[Records provided Boundary: Start]
(** * AetherScan: the synthetic facility dataset of the Map page

    A shallow embedding of [industrial-air-quality/app/Map/page.tsx]:
    the generator [generateFactories], the filter and sort pipeline
    [filteredFactories] and the aggregate statistics [stats], with the
    properties the specification states about them.

    Numbers.  A JavaScript number is an IEEE 754 binary64 value.  Finite
    doubles are rationals, so a number is a [Q], and every arithmetic
    operation of the source is the exact operation followed by [fl], the
    rounding to the nearest double (ties to even, gradual underflow).
    Overflow to an infinity and NaN are outside the model; the one place
    where the source could produce them, the division in [stats], returns
    an [option].  Values produced by [Math.floor], [Math.round], a loop
    counter or [length] are integers and are typed [Z] or [nat].

    Strings are Stdlib strings of 8-bit characters. *)

From stdpp Require Import base option list gmap.
From Stdlib Require Import ZArith QArith Qround Qpower Lia Lqa.
From Stdlib Require Import List String Ascii DecimalString Sorted Permutation.
From Stdlib Require Import OrderedTypeEx.
Import ListNotations.

Local Open Scope Z_scope.

(** ** Binary64 rounding on the rationals *)

Module IEEE754.
Local Open Scope Q_scope.

(** [ilog2 x] is the binary exponent of a positive [x]:
    [2 ^ ilog2 x <= x < 2 ^ (ilog2 x + 1)]. *)
Definition ilog2 (x : Q) : Z :=
  let k := (Z.log2 (Qnum x) - Z.log2 (Zpos (Qden x)))%Z in
  if Qle_bool (2 ^ k) x then k else (k - 1)%Z.

(** Round to the nearest integer, ties to the even one. *)
Definition rne (m : Q) : Z :=
  let k := Qfloor m in
  match Qcompare (m - inject_Z k) (1 # 2) with
  | Lt => k
  | Gt => (k + 1)%Z
  | Eq => if Z.even k then k else (k + 1)%Z
  end.

(** The exponent of the last place of the doubles around [x]: 53 bits of
    precision, and never below the subnormal spacing [2 ^ -1074]. *)
Definition quantum (x : Q) : Z := Z.max (ilog2 x - 52) (-1074).

Definition fl_pos (x : Q) : Q :=
  let q := quantum x in inject_Z (rne (x / 2 ^ q)) * 2 ^ q.

(** [fl x]: the double nearest to [x], in lowest terms. *)
Definition fl (x : Q) : Q :=
  let y := Qred x in
  match Qcompare y 0 with
  | Eq => 0
  | Gt => Qred (fl_pos y)
  | Lt => Qred (- fl_pos (- y))
  end.

Definition is_double (x : Q) : bool := Qeq_bool (fl x) x.

End IEEE754.

(** ** The JavaScript built-ins the page uses *)

Module JS.
Import IEEE754.
Local Open Scope Q_scope.

(** A decimal literal of the source denotes the nearest double. *)
Definition lit (q : Q) : Q := fl q.

Definition add (a b : Q) : Q := fl (a + b).
Definition sub (a b : Q) : Q := fl (a - b).
Definition mul (a b : Q) : Q := fl (a * b).

(** [a / b]; [None] when [b] is zero, where JavaScript yields NaN or an
    infinity. *)
Definition div (a b : Q) : option Q :=
  if Qeq_bool b 0 then None else Some (fl (a / b)).

Definition Math_floor (x : Q) : Z := Qfloor x.

(** [Math.round]: the nearest integer, a tie going up. *)
Definition Math_round (x : Q) : Z := Qfloor (x + (1 # 2)).

(** [x.toFixed(digits)], as the value of the numeral it writes: the
    multiple [n / 10 ^ digits] nearest to [x], the larger [n] on a tie,
    computed on [-x] and negated when [x < 0]. *)
Definition toFixed (x : Q) (digits : nat) : Q :=
  let scale := inject_Z (10 ^ Z.of_nat digits) in
  if Qle_bool 0 x
  then inject_Z (Qfloor (x * scale + (1 # 2))) / scale
  else - (inject_Z (Qfloor (- x * scale + (1 # 2))) / scale).

(** [parseFloat] of a decimal numeral: the nearest double. *)
Definition parseFloat (numeral : Q) : Q := fl numeral.

(** The predicate [Math.random] guarantees of its result: a double in
    [0, 1). *)
Definition is_random (r : Q) : bool :=
  is_double r && Qle_bool 0 r && negb (Qle_bool 1 r).

(** *** Strings *)

(** [toLowerCase] on the code points below 256: the letters A to Z and
    the accented capitals U+00C0 to U+00DE (U+00D7, the multiplication
    sign, is not a letter). *)
Definition toLowerCase_char (c : ascii) : ascii :=
  let n := nat_of_ascii c in
  if ((65 <=? n) && (n <=? 90))%nat then ascii_of_nat (n + 32)
  else if ((192 <=? n) && (n <=? 222) && negb (n =? 215))%nat
       then ascii_of_nat (n + 32)
       else c.

Fixpoint toLowerCase (s : string) : string :=
  match s with
  | EmptyString => EmptyString
  | String c s' => String (toLowerCase_char c) (toLowerCase s')
  end.

(** [s.includes(sub)] *)
Fixpoint includes (s sub : string) : bool :=
  if String.prefix sub s then true
  else match s with
       | EmptyString => false
       | String _ s' => includes s' sub
       end.

(** [s.split(sep)[0]] for a one-character separator: the text before
    its first occurrence. *)
Fixpoint split_first (s : string) (sep : ascii) : string :=
  match s with
  | EmptyString => EmptyString
  | String c s' =>
      if Ascii.eqb c sep then EmptyString else String c (split_first s' sep)
  end.

(** [String(i)] for an integer [i] *)
Definition String_of (i : Z) : string := NilZero.string_of_int (Z.to_int i).

Fixpoint repeat_char (n : nat) (c : ascii) : string :=
  match n with
  | O => EmptyString
  | S n' => String c (repeat_char n' c)
  end.

(** [s.padStart(targetLength, pad)] for a one-character [pad] *)
Definition padStart (s : string) (targetLength : nat) (pad : ascii) : string :=
  String.append (repeat_char (targetLength - String.length s) pad) s.

(** *** Arrays *)

Section Arrays.
Context {A : Type}.

(** [a[i]]; [None] is [undefined]. *)
Definition at_index (a : list A) (i : Z) : option A :=
  if (i <? 0)%Z then None else nth_error a (Z.to_nat i).

(** [a.slice(0, end)] *)
Definition slice0 (a : list A) (end_ : Z) : list A :=
  let len := Z.of_nat (List.length a) in
  let k := if (end_ <? 0)%Z then Z.max (len + end_) 0 else Z.min end_ len in
  firstn (Z.to_nat k) a.

(** [a.filter(p)] *)
Definition Array_filter (p : A -> bool) (a : list A) : list A := List.filter p a.

(** [a.reduce(f, init)] *)
Definition reduce {B : Type} (f : B -> A -> B) (init : B) (a : list A) : B :=
  fold_left f a init.

(** [a.sort(compareFn)].  The comparator returns a negative number when
    its first argument goes first, a positive one when its second does,
    and zero to leave the two in their order: the sort is stable.  For a
    consistent comparator every stable sort yields the same array; it is
    written here as an insertion sort. *)
Fixpoint insert (compareFn : A -> A -> Z) (x : A) (sorted : list A) : list A :=
  match sorted with
  | [] => [x]
  | y :: rest =>
      if (compareFn x y <=? 0)%Z then x :: y :: rest
      else y :: insert compareFn x rest
  end.

Fixpoint Array_sort (compareFn : A -> A -> Z) (a : list A) : list A :=
  match a with
  | [] => []
  | x :: rest => insert compareFn x (Array_sort compareFn rest)
  end.

End Arrays.

(** The order a comparator asks for between neighbours. *)
Definition in_order {A : Type} (compareFn : A -> A -> Z) (a b : A) : Prop :=
  (compareFn a b <= 0)%Z.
[Records provided Boundary: End]
• **Aim of the task**: Scan the data, and report each line that uses the word "stable".

• **Response to this exercise**:
    and zero to leave the two in their order: the sort is stable.  For a
    consistent comparator every stable sort yields the same array; it is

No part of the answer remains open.